IE 11 is not supported. For an optimal experience visit our site on another browser.

Red Cross Asks Travelers To Zika Zones to Delay Giving Blood

The American Red Cross has appealed to prospective donors who have visited Zika outbreak zones to wait at least 28 days before giving blood.
Image: A Red Cross worker as she prepares to take blood from an unidentified male donor in California
A Red Cross worker as she prepares to take blood from an unidentified male donor in California. TOM KURTZ / AFP - Getty Images
/ Source: Reuters

The American Red Cross has appealed to prospective donors who have visited Zika outbreak zones to wait at least 28 days before giving blood, but said the risk of transmitting the virus through blood donations remained "extremely" low in the continental United States.

The "self-deferral" notice for blood donors should apply to those who have visited Mexico, the Caribbean, or Central or South America during the past four weeks, the Red Cross said in a statement.

The Washington-based nonprofit disaster relief agency also asked that donors who give blood and subsequently develop symptoms consistent with Zika within 14 days of donating to notify the Red Cross so the product can be quarantined.

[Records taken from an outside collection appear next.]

(** X27. What is on screen for a profile of the database: while loading the
    spinner and nothing else; without a user or without a profile the
    sign-in or sign-up screen; and for a profile stored in a database whose
    CHECK constraints hold, never "Unknown Role". *)
Theorem AppContent_stored_profile (d : db) (user : bool)
    (profile : option Profile.t) (loading isSignUp : bool) (tab : string) :
  checks_hold d →
  (∀ p, profile = Some p → p ∈ db_profiles d) →
  AppContent user profile loading isSignUp tab ≠ unknown_role ∧
  (loading = true →
   AppContent user profile loading isSignUp tab = LoadingSpinner "lg") ∧
  (loading = false → user = false ∨ profile = None →
   AppContent user profile loading isSignUp tab = AuthWrapper isSignUp).
Proof.
  intros Hchecks Hstored. split; [|split].
  - unfold AppContent. destruct loading; [done|].
    destruct user, profile as [p|]; cbn; try (by destruct isSignUp).
    apply renderContent_known_role, check_constraints_profiles.
    apply (Hchecks profiles). by apply Hstored.
  - by intros ->.
  - intros -> [-> | ->]; [done|]. unfold AppContent. by destruct user.
Qed.

(** bob's dashboard is loading. *)
Lemma AppContent_stored_profile_witness :
  AppContent true (Some Sample.bob_profile) true false "schedule"
  = LoadingSpinner "lg".
Proof.
  apply (AppContent_stored_profile Sample.hospital true
           (Some Sample.bob_profile) true false "schedule"
           sample_checks_hold); [|reflexivity].
  intros p [= <-]. right. left.
Defined.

Cases of the Zika virus, a mosquito-borne illness linked to a dangerous birth defect called microcephaly - marked by abnormally small head size - and to a serious autoimmune disorder called Guillain-Barre syndrome that can cause paralysis, has been reported in more than 30 countries and territories.

The most common symptoms of infection are flu-like, such as aches and fever. About 80 percent of people infected show no symptoms whatsoever, said Susan Stramer, a microbiologist for the Red Cross.

There is no quick blood test for the virus.

Still, "the risk of transmission through blood donation continues to be extremely low in the continental U.S.," the Red Cross said in its statement.

The travel-related donor self-deferral notice, the first measure of its kind taken by the Red Cross for a mosquito-borne disease, came a day after the American Association of Blood Banks, an accrediting organization, called for action, Stramer said.

On Tuesday Dallas health officials said they'd confirmed a case of Zika that appears to have been spread through sexual transmission.